# push/pull/legs - a question



## Riverdragon (May 9, 2006)

First off, I haven't been hanging out here much lately. I am seeing a lot of threads about doing a push/pull/leg split. For the past couple of years I have been doing a routine like this one: Back/Biceps, Shoulders, Chest/Tris and then Legs. How many of you guys have went from a routine like this to the push/pull/legs and how do you like the new one compared? Also if you could give me an example of your typical workout that would be great.


----------



## mike456 (May 9, 2006)

Day 1- Upper Push
Day 2- off
Day 3- Lower
Day 4- off
Day 5- Upper Pull
Day 6 and 7- off

Upper push
·	Flat BB Bench Press- 3 sets
·	Incline Bench - 3 sets
·	Seated DB Overhead Press- 3 sets
·	Dips- 3 sets
·	Triceps extension- 3 sets

Upper pull
·	Bent over BB row- 3 sets
·	Seated Cable row- 3 sets
·	Pull-ups (Wide Overhand Grip)- 3 sets
·	Upright rows- 3 sets
·	Barbell curls- 3 sets

Lower
·	Squats- 4 sets
·	Stiff Legged Dead lifts- 4 sets
·	Leg Extensions- 3 sets
·	Leg Curls- 3 sets
·	Calf raise- 3-4 sets
·	Abs- 3 sets
if u want strength do 1-5 reps, growth do 6-12 reps if you want alittle of both do about 3-8 reps


----------



## Tough Old Man (May 9, 2006)

mike456 said:
			
		

> Day 1- Upper Push
> Day 2- off
> Day 3- Lower
> Day 4- off
> ...


*One set 6-10 reps, one set 2-5 reps and one set 11-15 reps. *


----------



## CowPimp (May 9, 2006)

I've done push-pull-legs, and as far as low frequency splits go I liked it a lot.


----------



## mike456 (May 10, 2006)

tough old man-it doesnt matter if you you have SLDL, you should do a ham-dominant exercise for every quad dominant

upright rows is a pull movement, lateral delts are pull muscles- it goes on pull day. it also works the traps and biceps(pull muscles)


----------



## MCx2 (May 10, 2006)

mike456 said:
			
		

> tough old man-it doesnt matter if you you have SLDL, you should do a ham-dominant exercise for every quad dominant
> 
> upright rows is a pull movement, lateral delts are pull muscles- it goes on pull day. it also works the traps and biceps(pull muscles)

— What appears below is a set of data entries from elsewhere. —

(* ===== verification/FormulaExpand.v ===== *)
(** * Expansion and advice (internal/formula/expand.go and advice.go)

    Expansion replaces a step by the instantiated template of another formula;
    advice inserts steps around the steps it matches.  The parser that loads
    formulas by name is the interface [Loader], with a state of its own (the
    parser caches what it reads).  The substitution of [expandStepWith] is a
    Go closure that may record what it sees, so it carries a state too.
    [filepath.Match] is the class [GoFilepath]; the order in which Go ranges
    over a step map is an argument. *)

From stdpp Require Import base option list strings gmap sets.
From Stdlib Require Import Ascii ZArith Lia.
From S2P Require Import Prelude GoStr GoRegexp Formula FormulaRange FormulaCond FormulaFlow.

Open Scope string_scope.

(** ** Interfaces *)

Class GoFilepath := { fp_match : string -> string -> option bool }.
Definition exact_filepath : GoFilepath := {| fp_match p s := Some (bool_decide (p = s)) |}.

Class Loader := {
  loader_state : Type;
  LoadByName : string -> loader_state -> result Formula.t * loader_state }.

(** A loader over a fixed table of formulas. *)
Definition table_loader (m : gmap string Formula.t) : Loader := {|
  loader_state := unit;
  LoadByName name st := (match m !! name with
                         | Some f => Ok f
                         | None => Err (Errorf "formula %q not found in search paths" [name])
                         end, st) |}.

(** Computations with a state that may fail. *)
Definition sbind {S A B} (m : S -> result A * S) (k : A -> S -> result B * S) : S -> result B * S :=
  fun st => match m st with
            | (Ok a, st) => k a st
            | (Err e, st) => (Err e, st)
            end.
Definition sret {S A} (a : A) : S -> result A * S := fun st => (Ok a, st).
Definition sfail {S A} (e : error) : S -> result A * S := fun st => (Err e, st).
Definition swrap {S A} (f : error -> error) (m : S -> result A * S) : S -> result A * S :=
  fun st => match m st with (Err e, st) => (Err (f e), st) | r => r end.

Notation "'let!' x ':=' m 'in' k" := (sbind m (fun x => k))
  (at level 10, x pattern, m at level 100, k at level 200,
   format "'[v' 'let!'  x  ':='  m  'in' '/' k ']'") : go_scope.

Definition smap {S A B} (f : A -> S -> result B * S) : list A -> S -> result (list B) * S :=
  fix go l := match l with
              | [] => sret []
              | a :: l => let! b := f a in let! l := go l in sret (b :: l)
              end.

Definition sconcat {S A B} (f : A -> S -> result (list B) * S) : list A -> S -> result (list B) * S :=
  fix go l := match l with
              | [] => sret []
              | a :: l => let! b := f a in let! l := go l in sret (b ++ l)%list
              end.

Definition sfold {S A B} (f : B -> A -> S -> result B * S) : list A -> B -> S -> result B * S :=
  fix go l b := match l with
                | [] => sret b
                | a :: l => let! b := f b a in go l b
                end.

(** ** Templates *)

Definition DefaultMaxExpansionDepth : nat := 5.

Definition substituteTargetPlaceholders (s : string) (target : Step.t) : string :=
  if s ==? "" then s
  else
    let s := ReplaceAll s "{target}" (Step.ID target) in
    let s := ReplaceAll s "{target.id}" (Step.ID target) in
    let s := ReplaceAll s "{target.title}" (Step.Title target) in
    ReplaceAll s "{target.description}" (Step.Description target).

Definition depth_error (depth : nat) (target : Step.t) : error :=
  Errorf "expansion depth limit exceeded: max %d levels (currently at %d) - step %q"
    [Itoa (Z.of_nat DefaultMaxExpansionDepth); Itoa (Z.of_nat depth); Step.ID target].

Section Template.
Context {W : Type} (subst : string -> W -> string * W) (target : Step.t).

2 months ago you didn't know the difference between a row and a pushup, now you're a fucking expert?


----------



## dontsurfonmytur (May 10, 2006)

mike i agree with you about the upright rows being on pull day, why the HELL should it be on a push day.


----------



## CowPimp (May 10, 2006)

mike456 said:
			
		

> tough old man-it doesnt matter if you you have SLDL, you should do a ham-dominant exercise for every quad dominant



I think the leg curls are a good idea for another reason.  The hamstrings flex the knee and extend the hip.  It is a good idea to train both functions of the hamstrings in my opinion.


----------



## mike456 (May 11, 2006)

Fat cat what the hell are you talking about??


----------